Return a copy of every line in the records that includes the word "succeeds".

▸ **Provided records**:
┄┄┄┄┄┄┄┄┄┄
(** One label read: where the scan ends and what the buffer then holds. *)
Lemma scan_label len str T ls l t rest :
  reads len str T -> T = dotted ls ++ l ++ t -> dot ∉ l -> stops t ->
  length (enc_labels ls) <= 255 -> DNSNAMEBUFSIZE <= length (enc_labels ls ++ rest) ->
  let i := length (enc_labels ls) in
  if decide (l = [] \/ length l <= 63 /\ i + length l <= DNSNAMEBUFSIZE - 2)
  then exists x rest', rest = x :: rest' /\
    scan scan_fuel len str (enc_labels ls ++ rest) i (jlimit i) =
    Some (Scanned (i + length l) (enc_labels ls ++ x :: l ++ drop (length l) rest'))
  else exists rhn, scan scan_fuel len str (enc_labels ls ++ rest) i (jlimit i) = Some (TooLong rhn).
Proof.
  unfold DNSNAMEBUFSIZE. intros HT E Hd Ht Hi Hb. set (i := length (enc_labels ls)). rewrite length_app in Hb.
  destruct rest as [|x rest]; [simpl in Hb; lia|].
  pose proof (scan_spec len str T (jlimit i) HT ltac:(unfold jlimit, DNSNAMEBUFSIZE; lia) l scan_fuel (dotted ls) t
    (enc_labels ls ++ [x]) rest E Hd Ht) as Hs.
  rewrite <- !app_assoc, !length_app, length_dotted in Hs. fold i in Hs. cbn [length app] in *.
  unfold jlimit, scan_fuel, DNSNAMEBUFSIZE in *. specialize (Hs ltac:(lia) ltac:(lia) ltac:(lia)).
  destruct (decide (l = [] \/ length l <= 63 /\ i + length l <= 256 - 2)) as [H1|H1].
  - rewrite decide_True in Hs by (destruct H1; [by left|right; lia]). by exists x, rest.
  - rewrite decide_False in Hs by (intros [|]; apply H1; [by left|right; lia]). done.
Qed.

(** The buffer after the length byte of a label. *)
Lemma store_label ls x l rest' :
  store (length (enc_labels ls)) (n2b (length l)) (enc_labels ls ++ x :: l ++ drop (length l) rest') =
  Some (enc_labels (ls ++ [l]) ++ drop (length (enc_labels (ls ++ [l]))) (enc_labels ls ++ x :: rest')).
Proof.
  rewrite store_at, enc_labels_app, length_app. unfold enc_labels at 3. simpl. unfold enc_label.
  rewrite app_nil_r, <- app_assoc. simpl. do 4 f_equal.
  rewrite drop_app_ge by lia. replace (length (enc_labels ls) + S (length l) - length (enc_labels ls)) with (S (length l)) by lia.
  done.
Qed.

Lemma enc_labels_nil_inv ls : length (enc_labels ls) = 0 -> ls = [].
Proof. destruct ls; [done|]. rewrite length_enc_labels_cons. lia. Qed.

Lemma drop_wire_end ls x (rest rhn0 : list byte) :
  drop (length (enc_labels ls)) rhn0 = x :: rest -> drop (S (length (enc_labels ls))) rhn0 = rest.
Proof. intros H. rewrite <- Nat.add_1_r, <- drop_drop, H. done. Qed.

Lemma drop_enc_shift ls l (rhn0 : list byte) :
  drop (length (enc_labels (ls ++ [l]))) rhn0 =
  drop (length (enc_labels (ls ++ [l]))) (enc_labels ls ++ drop (length (enc_labels ls)) rhn0).
Proof.
  rewrite enc_labels_app, length_app, drop_app_ge, drop_drop by lia. f_equal. lia.
Qed.

Lemma text_label_next l T t : l ++ t = T -> stops t -> dot ∉ l -> forall ls', Forall text_label ls' -> T = dotted ls' ->
  (ls' = [] /\ l = [] /\ t = []) \/ (exists ls'', ls' = l :: ls'' /\ t = dot :: dotted ls'' /\ text_label l).
Proof.
  intros E Ht Hl ls' Hls ->. destruct Hls as [|l' ls'' Hl' Hls'].
  - left. by apply app_eq_nil in E as [-> ->].
  - right. rewrite dotted_cons in E. destruct (split_dot_unique l l' t (dot :: dotted ls'')) as (->&->);
      [done..|apply Hl'|done|right; eauto|]. by exists ls''.
Qed.
(* ===== verification/PdnsdHash.v ===== *)
(** * The hash table of the DNS cache

    [pdnsd/src/hash.c] and [hash.h]: 1024 buckets, each a chain of entries
    linked by [next] and ordered by a second, longer hash of the name. The model
    keeps the entries in a heap; a location in the table, which the source
    holds as a pointer to a pointer, is the head of a bucket or the [next] field
    of an entry. [unsigned long] has 32 or 64 bits on the targets, so its width
    is a parameter of the section. [None] is again undefined behaviour. *)

From Stdlib Require Import Sorted.
From S2P Require Import Prelude.
From S2P Require Import PdnsdNames.
From S2P Require Import PdnsdCompress.

Open Scope nat_scope.

Definition HASH_SZ : nat := 10.
Definition HASH_NUM_BUCKETS : nat := 1024.
Definition HASH_BITMASK : Z := 1023.

(** A cache entry: its identity and its name; the hash table looks at nothing
    else. *)
Record dns_cent_t := Cent { cent_id : nat; qname : list byte }.

Record dns_hash_ent_t := Ent { next : option positive; rhash : Z; data : dns_cent_t }.

Record hash_table := Table {
  hash_buckets : list (option positive);
  entries : gmap positive dns_hash_ent_t;
}.

(** [dns_hash_ent_t **] *)
Inductive slot := Bucket (i : nat) | Next (p : positive).

Record dns_hash_loc_t := Loc { loc_pos : slot; loc_rhash : Z }.

Record dns_hash_pos_t := Pos { pos_bucket : nat; pos_ent : option positive }.

Definition read_slot (t : hash_table) (l : slot) : option (option positive) :=
  match l with
  | Bucket i => hash_buckets t !! i
  | Next p => next <$> entries t !! p
  end.

Definition write_slot (l : slot) (v : option positive) (t : hash_table) : hash_table :=
  match l with
  | Bucket i => Table (<[i := v]> (hash_buckets t)) (entries t)
  | Next p => Table (hash_buckets t) (alter (fun e => Ent v (rhash e) (data e)) p (entries t))
  end.

Definition free_entry (p : positive) (t : hash_table) : hash_table :=
  Table (hash_buckets t) (delete p (entries t)).

Section Hash.

Variable ulong_bits : nat.

Definition ulong (z : Z) : Z := (z mod 2 ^ Z.of_nat ulong_bits)%Z.

(** ** The hash function *)

(** [s += c << (i % (HASH_SZ-5)); r += (unsigned long)c << (i % (8*sizeof(unsigned long)-7));] *)
Definition hash_add (c i : nat) (sr : Z * Z) : Z * Z :=
  (u32 (sr.1 + u32 (Z.shiftl (Z.of_nat c) (Z.of_nat (i mod (HASH_SZ - 5))))),
   ulong (sr.2 + ulong (Z.shiftl (Z.of_nat c) (Z.of_nat (i mod (ulong_bits - 7)))))).

Fixpoint hash_label (str : list byte) (i lb : nat) (sr : Z * Z) : option (Z * Z) :=
  match lb with
  | O => Some sr
  | S lb' =>
      c ← toupper <$> str !! i;
      hash_label str (S i) lb' (hash_add (b2n c) i sr)
  end.

Fixpoint hash_loop (fuel : nat) (str : list byte) (i : nat) (sr : Z * Z) : option (Z * Z) :=
  match fuel with
  | O => None
  | S fuel' =>
      lb ← b2n <$> str !! i;
      if lb =? 0 then Some sr else
      sr ← hash_label str (S i) lb (hash_add lb i sr);
      hash_loop fuel' str (S i + lb) sr
  end.
(* ===== verification/PdnsdCentInv.v ===== *)
(** * The heap of cache entries and the list of record sets, in order

    A calculus for the monad of [PdnsdCent] ([post]: the operation succeeds and its
    result has a property), the invariant [Core] that ties the heap of entries, the
    list [rrset_l] and the hash table together, and what the operations of
    [PdnsdCent] do to it: each succeeds, keeps [Core], and touches one entry
    only. *)

From S2P Require Import Prelude.
From S2P Require Import PdnsdNames.
From S2P Require Import PdnsdCompress.
From S2P Require Import PdnsdHash.
From S2P Require Import PdnsdSort.
From S2P Require Import PdnsdCent.

Open Scope Z_scope.

(** ** Total correctness of operations *)

Definition post {A} (m : M A) (s : cache) (Q : A -> cache -> Prop) : Prop := exists r s', m s = Some (r, s') /\ Q r s'.

Lemma post_ret {A} (x : A) s (Q : A -> cache -> Prop) : Q x s -> post (mret x) s Q.
Proof. intros H. by exists x, s. Qed.

Lemma post_bind {A B} (m : M A) (k : A -> M B) s Q : post m s (fun x s1 => post (k x) s1 Q) -> post (m ≫= k) s Q.
Proof. intros (x & s1 & E & y & s2 & E2 & H). exists y, s2. unfold mbind, M_bind. by rewrite E. Qed.

Lemma post_mono {A} (m : M A) s (P Q : A -> cache -> Prop) : post m s P -> (forall r s', P r s' -> Q r s') -> post m s Q.
Proof. intros (r & s' & E & H) I. exists r, s'. eauto. Qed.

Lemma post_get s (Q : cache -> cache -> Prop) : Q s s -> post get s Q.
Proof. intros H. by exists s, s. Qed.

Lemma post_modify f s (Q : unit -> cache -> Prop) : Q tt (f s) -> post (modify f) s Q.
Proof. intros H. by exists tt, (f s). Qed.

Lemma post_load a c s (Q : dns_cent_t -> cache -> Prop) : cents s !! a = Some c -> Q c s -> post (load a) s Q.
Proof. intros E H. exists c, s. unfold load. by rewrite E. Qed.

Lemma post_store a c s (Q : unit -> cache -> Prop) : Q tt (set_cents (<[a := c]> (cents s)) s) -> post (store a c) s Q.
Proof. apply (post_modify (fun s => set_cents (<[a := c]> (cents s)) s)). Qed.

Lemma post_assert b s (Q : unit -> cache -> Prop) : b = true -> Q tt s -> post (assert_that b) s Q.
Proof. intros -> H. by exists tt, s. Qed.

Lemma post_malloc s (Q : bool -> cache -> Prop) : (forall b m, Q b (set_mallocs m s)) -> post malloc s Q.
Proof.
  intros H. unfold post, malloc. destruct s as [h t l z n b f [|x m]]; eexists _, _; (split; [reflexivity|]).
  - apply (H true []).
  - apply (H x m).
Qed.

Lemma post_new_address s (Q : nat -> cache -> Prop) : Q (fresh s) (set_fresh (S (fresh s)) s) -> post new_address s Q.
Proof. intros H. by eexists _, _. Qed.

Lemma post_some {A} (m : M A) s Q r s' : post m s Q -> m s = Some (r, s') -> Q r s'.
Proof. intros (? & ? & E & H) E'. by simplify_eq. Qed.

(** One step of a sequence. *)
Ltac pstep :=
  lazymatch goal with
  | |- post (mbind _ _) _ _ => apply post_bind
  | |- post (mret _) _ _ => apply post_ret
  | |- post get _ _ => apply post_get
  | |- post (modify _) _ _ => apply post_modify
  | |- post (store _ _) _ _ => apply post_store
  | |- post new_address _ _ => apply post_new_address
  | |- post malloc _ _ => apply post_malloc; intros
  | |- post (if ?b then _ else _) _ _ => let E := fresh "E" in destruct b eqn:E
  end.

(** ** Flags *)

Lemma has_without f b b' : Z.land b b' = 0 -> has (without f b) b' = has f b'.
Proof.
  intros H. unfold has, without. f_equal. f_equal. apply Z.bits_inj'. intros n Hn.
  rewrite !Z.land_spec, Z.ldiff_spec. apply (f_equal (fun z => Z.testbit z n)) in H.
  rewrite Z.land_spec, Z.bits_0 in H. destruct (Z.testbit f n), (Z.testbit b n), (Z.testbit b' n); done.
Qed.

Lemma has_without_same f b : has (without f b) b = false.
Proof.
  unfold has, without. apply negb_false_iff, Z.eqb_eq. apply Z.bits_inj'. intros n Hn.
  rewrite Z.land_spec, Z.ldiff_spec, Z.bits_0. destruct (Z.testbit f n), (Z.testbit b n); done.
Qed.

Lemma has_lor f b b' : has (Z.lor f b) b' = has f b' || has b b'.
Proof.
  unfold has. rewrite Z.land_lor_distr_l.
  destruct (Z.eqb_spec (Z.land f b') 0) as [->|N]; simpl; [by rewrite Z.lor_0_l|].
  apply negb_true_iff, Z.eqb_neq. by intros [? _]%Z.lor_eq_0_iff.
Qed.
┄┄┄┄┄┄┄┄┄┄
▸ **Exercise result**:
    A calculus for the monad of [PdnsdCent] ([post]: the operation succeeds and its
    [PdnsdCent] do to it: each succeeds, keeps [Core], and touches one entry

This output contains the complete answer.